- **Work task**
Copy out the entries below exactly as they stand, but only from the line containing "- repeat split; auto." through the line containing "intros env config io st".
*** Data supplied Section Begins ***
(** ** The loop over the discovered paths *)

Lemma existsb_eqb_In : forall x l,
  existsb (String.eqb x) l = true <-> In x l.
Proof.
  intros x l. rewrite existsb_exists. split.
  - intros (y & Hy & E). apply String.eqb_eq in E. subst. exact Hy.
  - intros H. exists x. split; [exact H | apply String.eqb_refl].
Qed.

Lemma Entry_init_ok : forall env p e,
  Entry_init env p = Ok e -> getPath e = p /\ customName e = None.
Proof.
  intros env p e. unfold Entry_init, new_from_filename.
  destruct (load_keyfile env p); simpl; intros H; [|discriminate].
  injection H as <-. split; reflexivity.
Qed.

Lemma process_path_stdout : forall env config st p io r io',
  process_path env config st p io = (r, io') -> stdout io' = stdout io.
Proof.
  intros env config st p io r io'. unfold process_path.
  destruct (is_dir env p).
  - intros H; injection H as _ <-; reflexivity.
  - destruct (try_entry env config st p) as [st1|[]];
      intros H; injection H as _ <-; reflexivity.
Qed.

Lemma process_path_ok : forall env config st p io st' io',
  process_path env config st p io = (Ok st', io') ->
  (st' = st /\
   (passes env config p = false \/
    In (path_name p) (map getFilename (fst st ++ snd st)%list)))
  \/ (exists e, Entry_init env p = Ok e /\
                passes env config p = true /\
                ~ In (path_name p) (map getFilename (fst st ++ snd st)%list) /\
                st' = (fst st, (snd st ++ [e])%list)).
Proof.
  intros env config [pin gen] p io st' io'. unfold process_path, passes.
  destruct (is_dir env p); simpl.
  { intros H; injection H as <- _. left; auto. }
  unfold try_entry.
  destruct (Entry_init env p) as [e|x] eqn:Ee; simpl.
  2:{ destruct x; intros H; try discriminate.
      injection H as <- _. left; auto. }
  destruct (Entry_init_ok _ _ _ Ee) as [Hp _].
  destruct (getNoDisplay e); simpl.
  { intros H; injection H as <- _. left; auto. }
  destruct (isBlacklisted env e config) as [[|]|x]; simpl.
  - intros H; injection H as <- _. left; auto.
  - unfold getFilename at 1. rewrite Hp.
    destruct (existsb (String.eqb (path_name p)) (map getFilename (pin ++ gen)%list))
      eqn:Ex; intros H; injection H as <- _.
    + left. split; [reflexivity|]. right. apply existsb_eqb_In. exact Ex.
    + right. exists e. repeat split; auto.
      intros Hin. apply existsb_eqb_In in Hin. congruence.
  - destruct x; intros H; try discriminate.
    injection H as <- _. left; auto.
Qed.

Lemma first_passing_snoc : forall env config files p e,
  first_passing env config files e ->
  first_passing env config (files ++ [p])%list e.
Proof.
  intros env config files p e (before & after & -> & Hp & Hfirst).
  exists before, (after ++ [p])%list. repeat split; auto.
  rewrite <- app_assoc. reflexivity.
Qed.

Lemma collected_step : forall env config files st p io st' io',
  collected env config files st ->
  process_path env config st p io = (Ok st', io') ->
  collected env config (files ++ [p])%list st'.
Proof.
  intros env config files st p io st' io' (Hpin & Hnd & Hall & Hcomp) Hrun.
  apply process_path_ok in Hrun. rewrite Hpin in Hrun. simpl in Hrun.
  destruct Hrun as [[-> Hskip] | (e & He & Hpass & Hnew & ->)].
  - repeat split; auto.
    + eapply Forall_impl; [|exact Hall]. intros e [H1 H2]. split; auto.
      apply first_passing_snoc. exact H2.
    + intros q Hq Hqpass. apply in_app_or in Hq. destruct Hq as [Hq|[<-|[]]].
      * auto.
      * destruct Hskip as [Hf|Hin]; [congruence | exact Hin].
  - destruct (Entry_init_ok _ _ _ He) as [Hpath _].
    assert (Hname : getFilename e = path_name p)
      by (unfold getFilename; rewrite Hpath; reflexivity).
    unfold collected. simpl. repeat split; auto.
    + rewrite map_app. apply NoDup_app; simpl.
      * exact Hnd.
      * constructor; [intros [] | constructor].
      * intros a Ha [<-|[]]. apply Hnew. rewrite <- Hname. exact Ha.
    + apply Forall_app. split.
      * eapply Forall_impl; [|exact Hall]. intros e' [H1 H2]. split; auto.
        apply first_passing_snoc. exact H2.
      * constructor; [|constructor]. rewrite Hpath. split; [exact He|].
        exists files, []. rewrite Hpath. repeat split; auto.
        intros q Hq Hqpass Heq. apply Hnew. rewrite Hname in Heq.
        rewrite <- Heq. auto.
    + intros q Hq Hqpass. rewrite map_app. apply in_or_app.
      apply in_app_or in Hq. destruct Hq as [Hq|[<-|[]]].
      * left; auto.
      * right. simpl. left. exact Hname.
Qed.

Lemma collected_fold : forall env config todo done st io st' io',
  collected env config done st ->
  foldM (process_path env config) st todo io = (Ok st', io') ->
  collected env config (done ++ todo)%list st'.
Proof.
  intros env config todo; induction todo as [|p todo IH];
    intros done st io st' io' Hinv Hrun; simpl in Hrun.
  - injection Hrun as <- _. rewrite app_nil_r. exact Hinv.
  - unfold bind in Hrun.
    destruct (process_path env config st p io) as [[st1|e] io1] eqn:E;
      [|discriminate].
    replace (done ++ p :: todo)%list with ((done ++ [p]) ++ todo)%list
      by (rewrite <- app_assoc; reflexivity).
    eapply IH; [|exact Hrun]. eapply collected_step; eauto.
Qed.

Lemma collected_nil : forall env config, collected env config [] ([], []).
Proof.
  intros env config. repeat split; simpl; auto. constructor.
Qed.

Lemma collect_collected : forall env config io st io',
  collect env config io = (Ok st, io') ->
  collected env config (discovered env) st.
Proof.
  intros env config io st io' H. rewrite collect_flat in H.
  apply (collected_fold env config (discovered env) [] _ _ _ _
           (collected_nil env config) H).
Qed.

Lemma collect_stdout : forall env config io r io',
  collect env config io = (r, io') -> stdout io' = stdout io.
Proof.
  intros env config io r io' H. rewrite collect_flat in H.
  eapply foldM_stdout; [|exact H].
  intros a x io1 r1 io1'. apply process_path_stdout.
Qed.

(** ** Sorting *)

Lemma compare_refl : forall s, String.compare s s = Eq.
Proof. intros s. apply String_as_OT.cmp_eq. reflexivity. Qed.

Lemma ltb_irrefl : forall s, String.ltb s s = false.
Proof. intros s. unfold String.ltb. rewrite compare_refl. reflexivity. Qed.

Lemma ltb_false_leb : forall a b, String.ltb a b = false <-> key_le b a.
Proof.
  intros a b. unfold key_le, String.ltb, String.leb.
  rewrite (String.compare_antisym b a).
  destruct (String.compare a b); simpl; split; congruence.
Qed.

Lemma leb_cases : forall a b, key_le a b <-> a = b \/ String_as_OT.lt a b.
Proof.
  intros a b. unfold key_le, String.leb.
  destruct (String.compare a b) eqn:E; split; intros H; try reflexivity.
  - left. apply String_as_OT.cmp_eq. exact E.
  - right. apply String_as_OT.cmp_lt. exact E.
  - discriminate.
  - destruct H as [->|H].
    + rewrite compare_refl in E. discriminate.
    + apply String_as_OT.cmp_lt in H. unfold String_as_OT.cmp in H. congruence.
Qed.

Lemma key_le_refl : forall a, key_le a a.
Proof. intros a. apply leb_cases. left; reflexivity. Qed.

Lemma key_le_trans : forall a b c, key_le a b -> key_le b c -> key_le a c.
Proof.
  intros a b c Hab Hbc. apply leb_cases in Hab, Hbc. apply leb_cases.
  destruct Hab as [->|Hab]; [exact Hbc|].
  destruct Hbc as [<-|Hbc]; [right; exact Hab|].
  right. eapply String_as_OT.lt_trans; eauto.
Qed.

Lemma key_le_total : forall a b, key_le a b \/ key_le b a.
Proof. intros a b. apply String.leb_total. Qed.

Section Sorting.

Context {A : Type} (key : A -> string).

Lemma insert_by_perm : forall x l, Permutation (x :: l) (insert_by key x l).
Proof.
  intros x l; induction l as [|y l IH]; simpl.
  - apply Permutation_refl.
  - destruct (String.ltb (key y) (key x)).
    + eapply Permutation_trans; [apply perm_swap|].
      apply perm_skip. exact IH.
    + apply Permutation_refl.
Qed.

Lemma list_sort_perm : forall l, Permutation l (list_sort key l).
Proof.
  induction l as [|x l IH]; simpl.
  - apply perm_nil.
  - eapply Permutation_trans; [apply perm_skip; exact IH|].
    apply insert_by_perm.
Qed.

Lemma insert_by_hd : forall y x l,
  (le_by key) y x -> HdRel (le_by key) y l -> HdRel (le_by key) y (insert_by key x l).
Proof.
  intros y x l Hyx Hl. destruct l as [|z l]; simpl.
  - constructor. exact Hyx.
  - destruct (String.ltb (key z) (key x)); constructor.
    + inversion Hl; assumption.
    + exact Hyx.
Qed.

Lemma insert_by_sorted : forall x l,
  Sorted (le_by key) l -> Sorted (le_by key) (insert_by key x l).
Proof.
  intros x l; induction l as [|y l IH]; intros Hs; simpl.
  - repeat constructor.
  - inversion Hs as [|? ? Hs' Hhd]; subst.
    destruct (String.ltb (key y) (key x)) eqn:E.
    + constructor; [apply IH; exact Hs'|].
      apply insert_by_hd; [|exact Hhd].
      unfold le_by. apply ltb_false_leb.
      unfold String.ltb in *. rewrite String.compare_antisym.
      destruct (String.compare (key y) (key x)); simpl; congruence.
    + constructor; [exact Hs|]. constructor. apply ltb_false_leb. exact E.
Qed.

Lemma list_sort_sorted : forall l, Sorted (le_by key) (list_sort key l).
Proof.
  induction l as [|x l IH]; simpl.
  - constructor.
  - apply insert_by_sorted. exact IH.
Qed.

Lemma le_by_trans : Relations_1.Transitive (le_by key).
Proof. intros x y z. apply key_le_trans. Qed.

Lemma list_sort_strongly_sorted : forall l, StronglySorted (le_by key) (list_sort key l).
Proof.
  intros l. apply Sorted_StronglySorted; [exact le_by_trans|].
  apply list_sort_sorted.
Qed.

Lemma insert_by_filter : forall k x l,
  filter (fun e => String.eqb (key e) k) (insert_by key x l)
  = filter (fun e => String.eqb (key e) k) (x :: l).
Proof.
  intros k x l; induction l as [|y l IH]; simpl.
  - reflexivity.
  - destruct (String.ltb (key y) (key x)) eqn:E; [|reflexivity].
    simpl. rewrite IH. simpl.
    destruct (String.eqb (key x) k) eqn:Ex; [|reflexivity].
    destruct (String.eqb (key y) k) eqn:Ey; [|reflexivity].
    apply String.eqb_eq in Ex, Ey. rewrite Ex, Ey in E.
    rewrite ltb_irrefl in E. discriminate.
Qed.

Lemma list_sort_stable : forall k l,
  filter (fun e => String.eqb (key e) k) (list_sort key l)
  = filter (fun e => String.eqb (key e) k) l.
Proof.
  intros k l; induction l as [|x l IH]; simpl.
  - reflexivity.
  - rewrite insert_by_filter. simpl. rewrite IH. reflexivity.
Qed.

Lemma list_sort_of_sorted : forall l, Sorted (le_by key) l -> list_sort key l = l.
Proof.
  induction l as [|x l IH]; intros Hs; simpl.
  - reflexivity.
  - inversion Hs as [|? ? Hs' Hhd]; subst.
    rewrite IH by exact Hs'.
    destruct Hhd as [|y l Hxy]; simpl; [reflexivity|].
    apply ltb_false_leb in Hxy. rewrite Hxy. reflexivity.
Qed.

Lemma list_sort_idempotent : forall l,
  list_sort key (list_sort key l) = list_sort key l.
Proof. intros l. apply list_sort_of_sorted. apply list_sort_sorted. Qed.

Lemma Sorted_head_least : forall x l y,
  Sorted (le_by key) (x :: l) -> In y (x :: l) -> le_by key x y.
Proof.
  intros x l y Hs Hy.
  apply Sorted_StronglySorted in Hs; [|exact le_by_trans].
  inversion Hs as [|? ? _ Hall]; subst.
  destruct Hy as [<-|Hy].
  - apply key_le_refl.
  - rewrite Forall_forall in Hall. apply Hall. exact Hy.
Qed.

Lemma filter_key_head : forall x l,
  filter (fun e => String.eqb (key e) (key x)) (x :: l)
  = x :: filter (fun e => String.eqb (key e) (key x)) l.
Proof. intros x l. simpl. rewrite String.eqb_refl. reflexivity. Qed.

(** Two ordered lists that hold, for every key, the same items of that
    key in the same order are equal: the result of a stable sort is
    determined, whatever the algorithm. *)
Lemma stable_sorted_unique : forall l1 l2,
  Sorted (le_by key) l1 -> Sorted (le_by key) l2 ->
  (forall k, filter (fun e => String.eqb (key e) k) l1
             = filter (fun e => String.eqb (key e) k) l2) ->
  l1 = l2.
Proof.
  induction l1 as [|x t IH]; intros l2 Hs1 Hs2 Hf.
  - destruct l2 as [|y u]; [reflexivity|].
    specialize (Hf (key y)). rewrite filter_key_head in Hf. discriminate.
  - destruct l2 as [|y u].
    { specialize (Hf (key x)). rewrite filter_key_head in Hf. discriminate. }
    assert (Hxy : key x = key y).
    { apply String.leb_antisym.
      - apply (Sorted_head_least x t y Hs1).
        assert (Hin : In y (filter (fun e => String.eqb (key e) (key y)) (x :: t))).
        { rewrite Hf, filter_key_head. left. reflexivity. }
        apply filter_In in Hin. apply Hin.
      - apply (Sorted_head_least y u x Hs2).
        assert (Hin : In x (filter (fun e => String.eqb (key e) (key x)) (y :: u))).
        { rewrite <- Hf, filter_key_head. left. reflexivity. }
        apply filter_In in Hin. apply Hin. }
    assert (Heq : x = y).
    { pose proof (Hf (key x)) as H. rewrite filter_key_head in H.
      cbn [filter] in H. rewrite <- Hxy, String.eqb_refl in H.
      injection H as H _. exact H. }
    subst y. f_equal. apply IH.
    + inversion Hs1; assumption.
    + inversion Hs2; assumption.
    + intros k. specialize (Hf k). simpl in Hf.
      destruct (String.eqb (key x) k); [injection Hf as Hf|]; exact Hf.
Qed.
*** Data supplied Section Ends ***
- **Answer box**
  - repeat split; auto.
    + eapply Forall_impl; [|exact Hall]. intros e [H1 H2]. split; auto.
      apply first_passing_snoc. exact H2.
    + intros q Hq Hqpass. apply in_app_or in Hq. destruct Hq as [Hq|[<-|[]]].
      * auto.
      * destruct Hskip as [Hf|Hin]; [congruence | exact Hin].
  - destruct (Entry_init_ok _ _ _ He) as [Hpath _].
    assert (Hname : getFilename e = path_name p)
      by (unfold getFilename; rewrite Hpath; reflexivity).
    unfold collected. simpl. repeat split; auto.
    + rewrite map_app. apply NoDup_app; simpl.
      * exact Hnd.
      * constructor; [intros [] | constructor].
      * intros a Ha [<-|[]]. apply Hnew. rewrite <- Hname. exact Ha.
    + apply Forall_app. split.
      * eapply Forall_impl; [|exact Hall]. intros e' [H1 H2]. split; auto.
        apply first_passing_snoc. exact H2.
      * constructor; [|constructor]. rewrite Hpath. split; [exact He|].
        exists files, []. rewrite Hpath. repeat split; auto.
        intros q Hq Hqpass Heq. apply Hnew. rewrite Hname in Heq.
        rewrite <- Heq. auto.
    + intros q Hq Hqpass. rewrite map_app. apply in_or_app.
      apply in_app_or in Hq. destruct Hq as [Hq|[<-|[]]].
      * left; auto.
      * right. simpl. left. exact Hname.
Qed.

Lemma collected_fold : forall env config todo done st io st' io',
  collected env config done st ->
  foldM (process_path env config) st todo io = (Ok st', io') ->
  collected env config (done ++ todo)%list st'.
Proof.
  intros env config todo; induction todo as [|p todo IH];
    intros done st io st' io' Hinv Hrun; simpl in Hrun.
  - injection Hrun as <- _. rewrite app_nil_r. exact Hinv.
  - unfold bind in Hrun.
    destruct (process_path env config st p io) as [[st1|e] io1] eqn:E;
      [|discriminate].
    replace (done ++ p :: todo)%list with ((done ++ [p]) ++ todo)%list
      by (rewrite <- app_assoc; reflexivity).
    eapply IH; [|exact Hrun]. eapply collected_step; eauto.
Qed.

Lemma collected_nil : forall env config, collected env config [] ([], []).
Proof.
  intros env config. repeat split; simpl; auto. constructor.
Qed.

Lemma collect_collected : forall env config io st io',
  collect env config io = (Ok st, io') ->
  collected env config (discovered env) st.
Proof.
  intros env config io st io' H. rewrite collect_flat in H.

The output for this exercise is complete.